For the past year, Otto has been experiencing intrusive thoughts about harming his neighbors. Because he fears he will one day act in accordance with these thoughts, Otto avoids contact with others, staying home most hours of the day. If Otto seeks therapy, how would a cognitive-behavioral therapist versus a humanist therapist approach Ottos presenting concerns?
a. A cognitive-behavioral therapist will claim that Ottos intrusive beliefs stem from incongruence between his true feelings about his neighbors and his socially appropriately feelings about his neighbors.
b. A humanist therapist will use warmth, empathy, and acceptance to guide Otto toward actualization of not harming his neighbors.

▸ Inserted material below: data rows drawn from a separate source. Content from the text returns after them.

Lemma plain_entries_forallb (ps : list (str * value)) :
  forallb (fun kv => match kv with
                     | (k, x) => plain k && plain_value x
                     end) ps = true <->
  Forall plain_entry ps.
Proof.
  rewrite forallb_forall, Forall_forall. unfold plain_entry.
  split; intros H [k x] Hin; specialize (H (k, x) Hin); cbn [fst snd] in *.
  - now apply andb_prop in H.
  - destruct H as [-> ->]. reflexivity.
Qed.

Lemma plain_index_entries (elems : list value) :
  forallb plain_value elems = true ->
  forall i, Forall plain_entry (index_entries i elems).
Proof.
  induction elems as [|e elems IH]; cbn [forallb index_entries]; intros H i;
    [constructor|].
  apply andb_prop in H as [He H]. constructor; [|now apply IH].
  split; [apply plain_nat_to_str|exact He].
Qed.

Lemma plain_own_entries (v : value) :
  plain_value v = true -> Forall plain_entry (own_entries v).
Proof.
  destruct v as [| |b|n|s|elems named|own]; cbn [plain_value own_entries];
    intros H; try constructor.
  - apply plain_index_entries. unfold plain in H.
    rewrite forallb_forall in H. apply forallb_forall.
    intros x Hx. apply in_map_iff in Hx as (c & <- & Hc).
    cbn. now rewrite (H c Hc).
  - apply andb_prop in H as [He Hn]. apply Forall_app. split.
    + now apply plain_index_entries.
    + now apply plain_entries_forallb.
  - now apply plain_entries_forallb.
Qed.

Lemma plain_lookup (k : str) (ps : list (str * value)) (x : value) :
  Forall plain_entry ps -> lookup k ps = Some x -> plain_value x = true.
Proof.
  induction 1 as [|[k0 x0] ps [_ Hx] _ IH]; cbn [lookup]; [discriminate|].
  destruct (str_eqb k k0); [|exact IH]. intros E. now injection E as <-.
Qed.

Lemma plain_prop (v : value) (k : str) :
  plain_value v = true -> plain_value (prop v k) = true.
Proof.
  intros H. unfold prop.
  destruct (lookup k (own_entries v)) eqn:E; [|reflexivity].
  eapply plain_lookup; [|exact E]. now apply plain_own_entries.
Qed.

Lemma plain_getTruthyKeys (obj : value) (keys : list str) :
  plain_value obj = true -> getTruthyKeys obj = Ok keys ->
  Forall (fun key => plain key = true) keys.
Proof.
  intros Hp H. unfold getTruthyKeys in H. apply bind_ok in H as (ks & Hk & H).
  injection H as <-.
  assert (Hks : Forall (fun key => plain key = true) ks).
  { unfold Object_keys in Hk.
    assert (ks = map fst (own_entries obj)) as ->
      by (destruct obj; try discriminate; now injection Hk as <-).
    apply Forall_forall. intros key Hin. apply in_map_iff in Hin as (kv & <- & Hin).
    apply plain_own_entries in Hp. rewrite Forall_forall in Hp.
    now apply Hp. }
  apply Forall_forall. intros e He. apply in_map_iff in He as (key & <- & Hin).
  apply filter_In in Hin as [Hin _]. rewrite Forall_forall in Hks.
  specialize (Hks key Hin).
  destruct (truthy (prop obj key)); [exact Hks|].
  unfold strike. now rewrite !plain_app, Hks.
Qed.

Lemma plain_innerKeysEntry (obj : value) (key e : str) :
  plain_value obj = true -> plain key = true ->
  innerKeysEntry obj key = Ok e -> plain e = true.
Proof.
  intros Hp Hk H. pose proof (plain_prop obj key Hp) as Hv.
  apply innerKeysEntry_shape in H
    as [->|[(elems & named & texts & E & Ht & ->)|(ks & E & ->)]];
    [exact Hk|..]; rewrite !plain_app, Hk; cbn [andb].
  - rewrite E in Hv. cbn [plain_value] in Hv. apply andb_prop in Hv as [Hv _].
    rewrite plain_join; [reflexivity..|].
    apply mapM_ok in Ht. apply Forall_forall. intros x Hx.
    destruct (Forall2_In_r _ _ _ _ Ht Hx) as (el & Hel & Hx').
    apply sort_In in Hel. rewrite forallb_forall in Hv.
    exact (plain_join_text el x (Hv el Hel) Hx').
  - rewrite plain_join; [reflexivity..|].
    apply sort_Forall. eapply plain_getTruthyKeys; eauto.
Qed.

Lemma plain_processObjWithInnerKeys (obj : value) (l : list str) :
  plain_value obj = true -> processObjWithInnerKeys obj = Ok l ->
  Forall (fun e => plain e = true) l.
Proof.
  intros Hp H. unfold processObjWithInnerKeys in H.
  apply bind_ok in H as (kvs & Hk & H).
  apply (plain_getTruthyKeys obj kvs Hp) in Hk.
  apply innerKeysLoop_entries in H.
  induction H as [|key e kvs l He _ IH]; [constructor|].
  inversion Hk; subst. constructor; [|now apply IH].
  eapply plain_innerKeysEntry; eauto.
Qed.

Lemma plain_replace_entry (k : str) (x : value) (ps : list (str * value)) :
  plain k = true -> plain_value x = true ->
  Forall plain_entry ps -> Forall plain_entry (replace_entry k x ps).
Proof.
  intros Hk Hx. induction 1 as [|[k0 x0] ps [Hk0 Hx0] Hps IH]; cbn [replace_entry].
  - repeat constructor; assumption.
  - destruct (str_eqb k k0); constructor; try assumption; now split.
Qed.

Lemma plain_set (v : value) (k : str) (x : value) :
  plain k = true -> plain_value x = true -> plain_value v = true ->
  plain_value (set v k x) = true.
Proof.
  intros Hk Hx. destruct v as [| |b|n|s|elems named|own]; cbn [set plain_value];
    auto; intros H.
  - apply andb_prop in H as [He Hn]. rewrite He. cbn [andb].
    apply plain_entries_forallb, plain_replace_entry; auto.
    now apply plain_entries_forallb.
  - apply plain_entries_forallb, plain_replace_entry; auto.
    now apply plain_entries_forallb.
Qed.

Lemma plain_defaultColorKey (color color' : value) (k : str) :
  plain k = true -> plain_value color = true ->
  defaultColorKey color k = Ok color' -> plain_value color' = true.
Proof.
  intros Hk Hp. unfold defaultColorKey.
  destruct (jstype_eqb (typeof color) TyObject);
    [|intros H; now injection H as <-].
  destruct (has k color) as [[|]|]; cbn [bind negb]; intros H;
    try discriminate; injection H as <-; [assumption|].
  now apply plain_set.
Qed.

Lemma plain_augmentSupports (supports supports' : value) :
  plain_value supports = true ->
  augmentSupports supports = Ok supports' -> plain_value supports' = true.
Proof.
  intros Hp. unfold augmentSupports.
  destruct (truthy supports); [|intros H; now injection H as <-].
  destruct (has (lit "color") supports) as [[|]|]; cbn [bind]; intros H;
    try discriminate; [|now injection H as <-].
  apply bind_ok in H as (c1 & E1 & H). apply bind_ok in H as (c2 & E2 & H).
  injection H as <-.
  apply plain_defaultColorKey in E1; [|reflexivity|now apply plain_prop].
  apply plain_defaultColorKey in E2; [|reflexivity|assumption].
  now apply plain_set.
Qed.

Lemma plain_or_else (a b : value) :
  plain_value a = true -> plain_value b = true ->
  plain_value (or_else a b) = true.
Proof. intros Ha Hb. unfold or_else. now destruct (truthy a). Qed.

c. A cognitive behavioral therapist will encourage Otto to sing his intrusive thoughts out loud to see if they cause the same level of fear.
d. A humanist therapist will explore the role of the fear Otto is experiencing in relation to thinking about harming his neighbors.
e. A cognitive-behavioral therapist will assign Otto homework to test his harming neighbors hypothesis by having him identify what might happen if he were to walk around his neighborhood and say hello to neighbors that pass by him.
f. A humanist therapist will rely on techniques of warmth, empathy, and acceptance and let Otto direct the therapeutic process.
g. A cognitive-behavioral therapist would ask Otto to track the triggering situations for his intrusive thoughts and his subsequent emotional response.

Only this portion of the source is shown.